Lemma onblock_step n c g s t p id g' s' es :
  sys_ok n g s -> onblock c g s t p id = Ok (g', s', es) -> transfers_allowed es = true ->
  step_ok n g s g' s' es.
Proof.
  intros Hok H Hes. unfold onblock in H. apply bind_Ok in H as (_ & _ & H).
  apply bind_Ok in H as (b & Hb & H).
  assert (H1 : step_ok n g s g (with_blocks b s) []).
  { destruct Hok. split; [split; try done; by eapply blocks_inv| | |done];
      unfold staked, net; simpl; lia. }
  destruct (_ || _); [by injection H as <- <- <-|].
  apply bind_Ok in H as ([g1 v] & Hp & H).
  change es with ([] ++ es). eapply step_trans; [exact H1|].
  pose proof (pay_step n g (with_blocks b s) p (time_point_of_slot t) g1 v (so_inv _ _ _ _ _ _ H1) Hp) as H2.
  change es with ([] ++ es). eapply step_trans; [exact H2|].
  eapply schedule_step; [apply H2|exact H|done].
Qed.

(** ** Every action *)

Lemma init_step n c g s tok ver core g' es :
  sys_ok n g s -> init c g tok ver core = Ok (g', es) -> step_ok n g s g' s es.
Proof.
  intros Hok H. pose proof Hok as []. unfold init in H.
  apply bind_Ok in H as (_ & _ & H). apply bind_Ok in H as (_ & _ & H).
  apply bind_Ok in H as (_ & Hu%check_Ok & H). apply negb_true_iff in Hu.
  apply bind_Ok in H as (sup & _ & H). do 3 apply bind_Ok in H as (_ & _ & H).
  injection H as <- <-. change (is_init g = false) in Hu.
  destruct (vi_uninit _ _ ok_voting0 Hu) as [E1 E2].
  destruct (NameBid.ni_uninit _ _ ok_names0 Hu) as [E3 E4]. destruct ok_voting0.
  assert (Hw : total_vote_stake (with_core core g) = Asset (amount (total_vote_stake g)) core) by done.
  split; [split; try done| | |congruence].
  - split; rewrite ?Hw; simpl; try done. by rewrite E2.
  - split; rewrite ?E3, ?E4; done.
  - unfold staked, net. simpl. lia.
  - unfold net. simpl. lia.
Qed.

Lemma cfgelection_step n c g s t1 t2 a g' :
  sys_ok n g s -> is_i64 (amount a) -> cfgelection c g t1 t2 a = Ok g' -> step_ok n g s g' s [].
Proof.
  intros Hok Ha H. pose proof Hok as []. unfold cfgelection in H.
  apply bind_Ok in H as (_ & _ & H). apply bind_Ok in H as (core & _ & H).
  apply bind_Ok in H as (_ & _ & H). apply bind_Ok in H as (_ & Hpos%check_Ok%Z.leb_le & H).
  apply bind_Ok in H as (t1' & _ & H). apply bind_Ok in H as (_ & Hle%check_Ok%Z.leb_le & H).
  apply bind_Ok in H as (t2' & Ht2 & [= <-]).
  assert (Ht : t2' = t2).
  { destruct (_ || _); apply bind_Ok in Ht2 as (u & Hc & [= <-]); [done|].
    by apply check_Ok, Z.eqb_eq in Hc. }
  subst t2'. apply global_step; [done|done|done| |done].
  destruct ok_rewards0 as (R1 & R2 & R3 & R4).
  split; [done|]. split; [done|]. split; [|intros _; exact Hle]. simpl. unfold_ints. lia.
Qed.

Lemma auth_step n c g s k al di t :
  sys_ok n g s -> AuthChange.limitauthchg c (auth_changes s) k al di = Ok t ->
  step_ok n g s g (with_auth_changes t s) [].
Proof.
  intros [] H. apply AuthChange.limitauthchg_Ok in H as (_ & Hl & ->); [|done].
  split; [split; try done; by apply AuthChange.limit_post_inv| | |done]; unfold staked, net; simpl; lia.
Qed.

Lemma buygas_step n c g s p r q es :
  sys_ok n g s -> has_auth c vote_account = false -> has_auth c names_account = false ->
  buygas c g p r q = Ok es -> transfers_allowed es = true -> step_ok n g s g s es.
Proof.
  intros Hok Hv Hn H Hes. unfold buygas in H. apply bind_Ok in H as (_ & Hp%check_Ok & H).
  do 5 apply bind_Ok in H as (? & _ & H). destruct (get_resource_limits c r) as [gas u].
  apply bind_Ok in H as (_ & _ & [= <-]).
  apply same_step; [done|apply net_nonneg; [done|]..]; intros from to a Hin; simpl in Hin;
    apply list_elem_of_singleton in Hin; injection Hin as -> _ _; congruence.
Qed.

(** The actions that only ask something of the host, or only check *)
Lemma admin_quiet c es :
  (exists n, wasmcfg c n = Ok es) \/ (exists a p, setpriv c a p = Ok es) \/
  (exists a k u, setalimits c a k u = Ok es) \/ (exists d, activate c d = Ok es) \/
  (exists p f m, logsystemfee c p f m = Ok es) -> no_transfers es.
Proof.
  unfold wasmcfg, setpriv, setalimits, activate, logsystemfee.
  intros [(n & H)|[(a & p & H)|[(a & k & u & H)|[(d & H)|(p & f & m & H)]]]];
    repeat (apply bind_Ok in H as (? & _ & H)); repeat case_match;
    repeat (apply bind_Ok in H as (? & _ & H)); unfold mret, result_ret in H; by simplify_eq.
Qed.

Lemma register_step n c g s reg p au u l r v es :
  sys_ok n g s -> register_producer c g (voting s) reg p au u l r = Ok (v, es) ->
  step_ok n g s g (with_voting v s) es.
Proof.
  intros Hok H. apply voting_step; [done|eapply register_inv; [apply Hok|exact H]| | |].
  - unfold register_producer in H. do 2 apply bind_Ok in H as (? & _ & H).
    apply bind_Ok in H as (core & _ & H). destruct (producers (voting s) !! p).
    + by injection H as <- _.
    + apply bind_Ok in H as (? & _ & H). by apply bind_Ok in H as (? & _ & [= <- _]).
  - by eapply register_unclaimed.
  - unfold register_producer in H. do 2 apply bind_Ok in H as (? & _ & H).
    apply bind_Ok in H as (core & _ & H). destruct (producers (voting s) !! p).
    + injection H as _ <-. by destruct (reg p).
    + apply bind_Ok in H as (? & _ & H). apply bind_Ok in H as (? & _ & [= _ <-]).
      by destruct (reg p).
Qed.

Lemma deactivate_step n g s p i :
  sys_ok n g s -> producers (voting s) !! p = Some i ->
  step_ok n g s g (with_voting (Voting.State (voters (voting s))
    (<[p := deactivate i]> (producers (voting s))) (vote_refunds (voting s))) s) [].
Proof.
  intros Hok Hi. apply voting_step; [done|by apply deactivate_inv; [apply Hok|]|done| |done].
  by apply deactivate_unclaimed.
Qed.

Lemma voteproducer_step n c g s a_old a_new k ps v es :
  sys_ok n g s ->
  (forall w, voters (voting s) !! k = Some w -> disjoint_at a_old (v_producers w) a_new ps) ->
  voteproducer c (voting s) a_old a_new k ps = Ok (v, es) -> step_ok n g s g (with_voting v s) es.
Proof.
  intros Hok Hd H. pose proof Hok as [].
  apply (voteproducer_Ok _ g) in H as (H1 & H2 & H3 & w & Hw & H4 & H5 & -> & ->); [|done|done].
  apply voting_step; [done|by apply voteproducer_inv|done| |done].
  simpl. by rewrite !unclaimed_bump.
Qed.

Task details => Keeping every character as it is, restate the lines above that run from the line with "H). by apply" through the line with "<-. by destruct (reg p).", both included, and nothing else.

Answer to this problem =>
    + apply bind_Ok in H as (? & _ & H). by apply bind_Ok in H as (? & _ & [= <- _]).
  - by eapply register_unclaimed.
  - unfold register_producer in H. do 2 apply bind_Ok in H as (? & _ & H).
    apply bind_Ok in H as (core & _ & H). destruct (producers (voting s) !! p).
    + injection H as _ <-. by destruct (reg p).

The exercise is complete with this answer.